The American Bureau of Labor Statistics has released data that shows that the inflation rate for the 12 months ending June 2022 is 9.1% for the country. It is the largest annual increase since November 1981 after rising 8.6% the previous month. That means that over 12 months from June 2021, prices of everyday goods and oil prices have increased at a rate that remains the highest over 4 decades. And the stimulus checks are taking part of the blame for the situation.
And the low and moderate-income families are taking the brunt of it in every direction right now. While millions of families are still recovering financially after the downturn following the pandemic in multiple ways, they are again being made to pay more than ever to fill up their vehicles and stock with even the basic pantry items. This double whammy comes at a time when the stock market has tanked and many retirement investors and savers have seen their investment value drop by as much as 20% in many cases.
The Disappearing Stimulus Checks Compound The Woes Of Citizens
The disappearance of the federal stimulus checks has added to the woes. The stimulus checks had proved to be a lifeline during the difficult months of the pandemic, which has stretched its presence with the emergence of more variants that kept people from getting work as businesses across sectors remained shut down.
Successive stimulus checks were issued by the federal administration starting right after the American economy went into a tailspin following the pandemic shutdown. The stimulus checks proved to be a lifeline for an overwhelming majority of Americans as they struggled to put food on the table and necessities. Most Americans for the first time in their lives were faced with the prospect of defaulting on their loans and utility bills. Homelessness threatened to become a reality for millions, unable to pay home rent.
In such a situation, the direct and immediate relief offered by the stimulus checks and the host of other support measures introduced by the federal government saved people from the dire consequences of a total halt to their earnings. This comes at a time when most Americans live paycheck-to-paycheck.
The stimulus checks were the right prescription for the economic woes that accompanied the pandemic. But critics have contended that it was at least partially to blame for the inflation that crept in starting the third quarter of 2021 and overwhelmed the economy by the first quarter of 2022. It continues to rise and has the federal administration taking drastic measures including increasing the banking rates.

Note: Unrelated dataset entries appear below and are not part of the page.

(** A thread that is joined has ended. *)
Lemma join_spec t fd s : t <> no_thread -> (t = looping \/ fd = -1) -> at6 F t false fd (fun _ => True) s ->
  wp join (fun _ s' => at6 F finished false (-1) (fun _ => True) s') s.
Proof.
  intros Ht Hfd A. unfold join. apply wp_bind.
  assert (End : forall t' fd' s', t' = looping \/ (t' = finished /\ fd' = -1) -> at6 F t' false fd' (fun _ => True) s' ->
    wp thread_step (fun _ s'' => at6 F finished false (-1) (fun _ => True) s'') s').
  { intros t' fd' s' Ht' A'. pose proof A' as [[] _]. unfold thread_step. apply wp_bind, wp_get. rewrite l_thread.
    destruct Ht' as [-> |[-> ->]]; [|by apply wp_ret]. unfold StartIpv6_round. apply wp_bind, wp_get. rewrite l_run.
    by eapply StartIpv6_ends_spec. }
  destruct t; [done| | |].
  - destruct Hfd as [?| ->]; [done|]. pose proof A as [[] _]. unfold thread_step at 1. apply wp_bind, wp_get. rewrite l_thread.
    eapply wp_mono; [by apply DhcpIpv6Start_spec|]. intros [] s' [(fd' & _ & [Hl _])|A']; [|eapply End; [|exact A']; auto].
    apply (End looping fd'); [by left|]. by split.
  - eapply wp_mono; [apply (End looping fd); [by left|done]|]. intros [] s' A'. eapply End; [|exact A']. auto.
  - destruct Hfd as [?| ->]; [done|]. eapply wp_mono; [apply (End finished (-1)); [by right|done]|]. intros [] s' A'. eapply End; [|exact A']. auto.
Qed.
(** The body of the loop over the objectives when no ROI list is given. *)
Definition collect_roi (cooptimization : bool) (beamset_label : string)
           (roi_list : list string) (o : ConstituentFunction) : list string :=
  let objective_beamset_name :=
    if cooptimization then
      match OfDoseDistribution o with
      | ForBeamSet label => Some label
      | _ => None
      end
    else None in
  let roi_in_scope :=
    negb cooptimization
    || match objective_beamset_name with
       | Some label => String.eqb label beamset_label
       | None => false
       end in
  let is_target :=
    match FunctionType o with
    | Some ft => mem ft target_objectives
    | None => false
    end in
  if is_target && roi_in_scope && negb (mem (RoiName o) roi_list)
  then (roi_list ++ [RoiName o])%list else roi_list.

(** [for r in roi_list: beamset.SelectToUseROIasTreatOrProtectForAllBeams(r)]
    without any [try]: the ROIs selected before the first failure. *)
Fixpoint select_all (select : string -> option HostException) (rois : list string)
  : list string * option HostException :=
  match rois with
  | [] => ([], None)
  | r :: tl =>
      match select r with
      | Some e => ([], Some e)
      | None => let '(done, e) := select_all select tl in (r :: done, e)
      end
  end.

(** The loop over a given ROI list.  A host exception whose message holds
    'No ROI named' is logged and the ROI is kept; any other leaves through
    [sys.exit] with its message; one without a message makes the handler
    itself fail. *)
Fixpoint select_given (select : string -> option HostException)
         (rois : list string) (roi_list : list string)
  : list string + Failure :=
  match rois with
  | [] => inl roi_list
  | r :: tl =>
      match select r with
      | None => select_given select tl (append_unique roi_list r)
      | Some e =>
          match Message e with
          | Some m =>
              if contains "No ROI named" m
              then select_given select tl (append_unique roi_list r)
              else inr (Exit m)
          | None => inr MissingAttribute
          end
      end
  end.
(** * dm2xcod: the Python example script [examples/python_example/demo.py]

    The script imports the [dm2xcod] binding, reads a file as bytes, hands the
    bytes to [dm2xcod.convert_docx] and prints the returned text or writes it
    to a second path.  Its behaviour is all effects, so the embedding is a
    small state-and-exception monad over an explicit world (the command line,
    the importable module, the file system) and an explicit platform
    (standard output and the line separator), with a log of what the script
    did.  Module [Resolver] models the style resolver of the conversion
    engine, which the script reaches only through the binding.  The
    definitions come first, the properties after them. *)

From Stdlib Require Import ZArith String Ascii List.
From Stdlib.Strings Require Import Byte.
From stdpp Require Import base tactics option list strings gmap.

Local Open Scope Z_scope.
Local Open Scope string_scope.

(** ** Python values the script handles *)

(** [bytes]: what [f.read()] returns in mode ["rb"]. *)
Abbreviation bytes := (list byte).

#[export] Instance byte_eq_decision : EqDecision byte := Byte.byte_eq_dec.

(** [str.encode("utf-8")].  A Python [str] is kept as a Rocq [string] holding
    its UTF-8 bytes (the way the literals of this file are stored), so the
    encoder lists those bytes. *)
Definition encode_utf8 (s : string) : bytes := list_byte_of_string s.

(** An exception instance: the names of its class and of the bases of that
    class (the method resolution order), and what [str(e)] gives. *)
Record pyexc := PyExc { exc_mro : list string; exc_str : string }.

(** [isinstance(e, cls)], the test an [except cls] clause makes. *)
Definition isinstance (e : pyexc) (cls : string) : bool :=
  bool_decide (cls ∈ exc_mro e).

Definition Exception_mro : list string :=
  ["Exception"; "BaseException"; "object"].
Definition OSError_mro : list string := "OSError" :: Exception_mro.

(** Some classes of the standard library, for the sample worlds below.  The
    text of an [OSError] shows the file name the way [repr] writes it; for a
    name of letters, digits, dots and slashes that is the name between
    apostrophes, which is what these builders produce.  No property below
    depends on them: the errors of a file system are part of the world. *)
Definition FileNotFoundError (path : string) : pyexc :=
  PyExc ("FileNotFoundError" :: OSError_mro)
        ("[Errno 2] No such file or directory: '" +:+ path +:+ "'").
Definition PermissionError (path : string) : pyexc :=
  PyExc ("PermissionError" :: OSError_mro)
        ("[Errno 13] Permission denied: '" +:+ path +:+ "'").
Definition IsADirectoryError (path : string) : pyexc :=
  PyExc ("IsADirectoryError" :: OSError_mro)
        ("[Errno 21] Is a directory: '" +:+ path +:+ "'").
Definition NotADirectoryError (path : string) : pyexc :=
  PyExc ("NotADirectoryError" :: OSError_mro)
        ("[Errno 20] Not a directory: '" +:+ path +:+ "'").
Definition IndexError : pyexc :=
  PyExc ("IndexError" :: "LookupError" :: Exception_mro)
        "list index out of range".

Definition TypeError_open_None : pyexc :=
  PyExc ("TypeError" :: Exception_mro)
        "expected str, bytes or os.PathLike object, not NoneType".

(** What a [raise] carries: [sys.exit(code)] raises [SystemExit], which is
    neither an [ImportError] nor an [Exception]; everything else the script
    can meet is an error object.  An error object stands for an exception
    outside the classes [SystemExit] and [KeyboardInterrupt], which the
    interpreter does not report as errors (see [plain_error]). *)
Inductive raised :=
| SystemExit (code : Z)
| Error (e : pyexc).

(** ** The world of one invocation *)

(** The file system, as the script meets it: what opening a path for reading
    and reading it gives, whether a path can be opened for writing, whether
    the bytes written to it arrive (and, if not, which bytes the file is left
    with), and which other names denote the same file.  The errors, with
    their texts, are the operating system's. *)
Record filesystem := FileSystem {
  fs_read : string → pyexc + bytes;
  fs_open_w : string → option pyexc;
  fs_write : string → bytes → option (pyexc * bytes);
  fs_alias : string → string → bool
}.

(** The file at [path], and at every other name of it, now holds [content]. *)
Definition fs_put (path : string) (content : bytes) (fs : filesystem)
  : filesystem :=
  FileSystem
    (λ q, if bool_decide (q = path) || fs_alias fs path q
          then inr content else fs_read fs q)
    (fs_open_w fs) (fs_write fs) (fs_alias fs).

(** The platform of a run: the line separator of text files, what standard
    output does with a text ([None]: it takes it; otherwise the exception the
    write raises, as an ASCII stream does for a text it cannot encode), and
    whether the flush at exit succeeds. *)
Record platform := Platform {
  os_linesep : string;
  stdout_refuses : string → option pyexc;
  stdout_flushes : bool
}.

(** [dm2xcod.convert_docx]: bytes in, text out, or an exception. *)
Definition convert_fn := bytes → pyexc + string.

(** The interpreter always supplies the script name as [sys.argv[0]], so the
    command line is that name and the arguments after it. *)
Record world := World {
  w_script : string;            (* sys.argv[0] *)
  w_args : list string;         (* sys.argv[1:] *)
  w_dm2xcod : pyexc + convert_fn; (* what [import dm2xcod] does *)
  w_fs : filesystem             (* the files before the run *)
}.

Definition sys_argv (w : world) : list string := w_script w :: w_args w.

Inductive open_mode := ReadBinary | WriteTextUtf8.
(** * seesus: SDG detection, labelling and sustainability classification

    A shallow embedding of [seesus/seesus.py] and the properties of its
    matcher ([id_sus]), aggregator ([cat_sus]), labellers ([label_sdg],
    [label_target]) and catalog accessors ([show_syntax], [edit_syntax]).

    The data tables [SDG_keys], [see_keys], [goal_desc] and [tar_desc] are
    imported by the module from sibling data modules; here the mutable
    [SDG_keys] is a component of the interpreter state and the three static
    tables are parameters.  The regular-expression engine ([regex.search]
    with [IGNORECASE]) is a parameter as well. *)

From Stdlib Require Import ZArith Ascii String List.
From stdpp Require Import base decidable option list sets gmap strings.

Local Open Scope Z_scope.
Local Open Scope string_scope.
Local Open Scope list_scope.

(** ** Python values and exceptions *)

(** The values [id_sus] may be called with.  Only [PyStr] passes
    [isinstance(text, str)]. *)
#[warnings="-register-all"]
Inductive pyval : Type :=
| PyNone
| PyBool (b : bool)
| PyInt (z : Z)
| PyBytes (bs : list Byte.byte)
| PyStr (s : string)
| PyList (vs : list pyval).

Definition isinstance_str (v : pyval) : bool :=
  match v with
  | PyStr _ => true
  | _ => false
  end.

(** The text of the four [ValueError]s of the module.  The f-strings that
    interpolate the list of known ids keep that list as data. *)
Inductive message : Type :=
| Input_must_be_a_string
| Invalid_input_choose (ids : list string)
| Invalid_input_use (sdg_id : string) (ids : list string)
| Invalid_match_type (match_type : string).

Inductive exn : Type :=
| ValueError (msg : message)
| TypeError (msg : message)
| regex_error (pattern : string).

(** [isinstance(e, TypeError)]: what an [except TypeError] clause catches.
    [ValueError] and [TypeError] are unrelated subclasses of [Exception],
    and the engine's error derives from [Exception] directly. *)
Definition is_TypeError (e : exn) : bool :=
  match e with
  | TypeError _ => true
  | _ => false
  end.

Inductive result (A : Type) : Type :=
| Ok (a : A)
| Raise (e : exn).
Arguments Ok {A} a.
Arguments Raise {A} e.

(** ** The pattern catalog and the interpreter state *)

(** One entry of [SDG_keys]: a dict with the keys ["SDG_id"],
    ["SDG_keywords"] and ["match_type"]. *)
Record rule : Type := mk_rule {
  SDG_id : string;
  SDG_keywords : string;
  match_type : string
}.

Global Instance rule_eq_dec : EqDecision rule.
Proof. solve_decision. Defined.

(** What [print] writes: the list of dicts of [show_syntax], or a line of
    text. *)
Inductive output : Type :=
| out_rules (syntax : list rule)
| out_line (s : string).

(** The module-level state a call can read or change. *)
Record world : Type := mk_world {
  SDG_keys : list rule;
  stdout : list output
}.

(** A computation reads and writes the world and returns or raises; the
    world it leaves behind is observable in both cases. *)
Definition M (A : Type) : Type := world -> result A * world.

Definition ret {A} (a : A) : M A := fun w => (Ok a, w).

Definition bind {A B} (m : M A) (k : A -> M B) : M B :=
  fun w =>
    match m w with
    | (Ok a, w') => k a w'
    | (Raise e, w') => (Raise e, w')
    end.

Definition raise {A} (e : exn) : M A := fun w => (Raise e, w).

Definition lift {A} (r : result A) : M A := fun w => (r, w).

Definition read_keys : M (list rule) := fun w => (Ok (SDG_keys w), w).

Definition write_keys (keys : list rule) : M unit :=
  fun w => (Ok tt, {| SDG_keys := keys; stdout := stdout w |}).

Definition print (o : output) : M unit :=
  fun w => (Ok tt, {| SDG_keys := SDG_keys w; stdout := stdout w ++ [o] |}).

Declare Scope py_scope.
Delimit Scope py_scope with py.
Notation "x <~ m ;; k" := (bind m (fun x => k))
  (at level 100, m at next level, right associativity) : py_scope.
Notation "m ;;; k" := (bind m (fun _ => k))
  (at level 100, right associativity) : py_scope.
Local Open Scope py_scope.

(** ** Strings and sets *)

(** [s.split(sep)] for a one-character separator: the pieces between the
    occurrences of [sep], never an empty list. *)
Fixpoint split (sep : ascii) (s : string) : list string :=
  match s with
  | EmptyString => [EmptyString]
  | String c r =>
      if Ascii.eqb c sep then EmptyString :: split sep r
      else match split sep r with
           | [] => [String c EmptyString]
           | piece :: pieces => String c piece :: pieces
           end
  end.

(** [sdg_id.split("_")[0]] *)
Definition goal_prefix (sdg_id : string) : string :=
  hd EmptyString (split "_"%char sdg_id).

(** [list(set(xs))]: the elements of [xs] once each, in the order the set
    iterates, which the language leaves unspecified. *)
Definition list_set (xs : list string) : list string :=
  elements (list_to_set xs : gset string).

(** The characters of a string, in order. *)
Fixpoint chars (s : string) : list ascii :=
  match s with
  | EmptyString => []
  | String c r => c :: chars r
  end.

(** The number of occurrences of [x] in [l]. *)
Definition occurrences (x : string) (l : list string) : nat :=
  length (filter (fun y => y = x) l).

(** ** The matcher *)

Section Matcher.

(** [re_search pattern text] is [regex.search(pattern, text, IGNORECASE)]:
    [Some true] for a match object, [Some false] for [None], and [None]
    when the pattern does not compile and the engine raises. *)
Variable re_search : string -> string -> option bool.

Conservative economists believe that the stimulus checks were largely to blame, especially the third stimulus check issued after incoming President Biden signed the American Rescue Plan Act, 2021. It came immediately after the second stimulus check was issued in December 2020.
People suddenly had more money in their hands than they needed to survive. People who had never earned so much money suddenly found that they could even pay off their credit card debts and even save and invest a part of the money.
Even after the third stimulus check, aid continued to pour in with the extended unemployment checks that continued into September 2021 and the enhanced Child Tax Credit stimulus checks monthly payments that paid 50% of the amount between July and December 2021.
The federal stimulus checks ended in December last year but the damage was done by then. Prices were already rising in the last quarter of 2021, and the federal administration sat on it, hoping that it was a temporary passing phase and would auto-correct on the strength of the economy.
The economy was going through a brief upsurge at that stage, as people spent the excess money on goods and created artificial demand. The market could not keep up with the demand as supply chain issues continued to assail the economy.
The war in Europe in February 2022 further complicated matters as sanctions were imposed against the third-biggest supplier of oil in the world. The move backfired and led to a rise in oil prices even as Russia remained unaffected as it merely diverted the oil to Asian giants like China and India. Europe also continues to draw Russian oil under pre-war agreements that will be in effect through 2022.
State Stimulus Checks Could Further Complicate The Economic Situation
And crazily enough, a section of the administration continues to believe that the answer to arresting inflation is giving more money to Americans. The economic boom seen in the last two quarters of 2021 led to states ending up with a surplus budget that year.
This was supplemented by the fund sent under the ARPA to the states with advice to spend it on pandemic relief measures. But in effect, there was no control over how the money would be spent. And states have been instructed to commit their plans for the fund, or it would revert to the federal government.
Around 18 states have used these double funds to plan stimulus checks on their own to support residents with inflation relief payments. Though the payments have been way lower than the stimulus checks payments, it will add to the money that has already been pumped directly into the hands of people.
States including California, New Mexico, Maine, Colorado, Delaware, Idaho, Hawaii, Georgia, Kansas, Kentucky, Indiana, and Virginia have announced measures of their own. While the plan has still not crossed the legislature in some states, it appears to be destined to become a reality and could add to the woes of inflation.
Inflation Relief Stimulus Checks Could Worsen Situation
Much of today’s inflation is driven by fuel prices and supply chain issues. But the stimulus checks were also complicit in the situation today. The risk of more stimulus money into the economy is dangerous at this stage as the nation could go into recession at any moment.
While like on previous occasions it could help ease the burden of this inflation on the poor and middle-class families who are impacted the most, the long-term effect remains a worry for policymakers.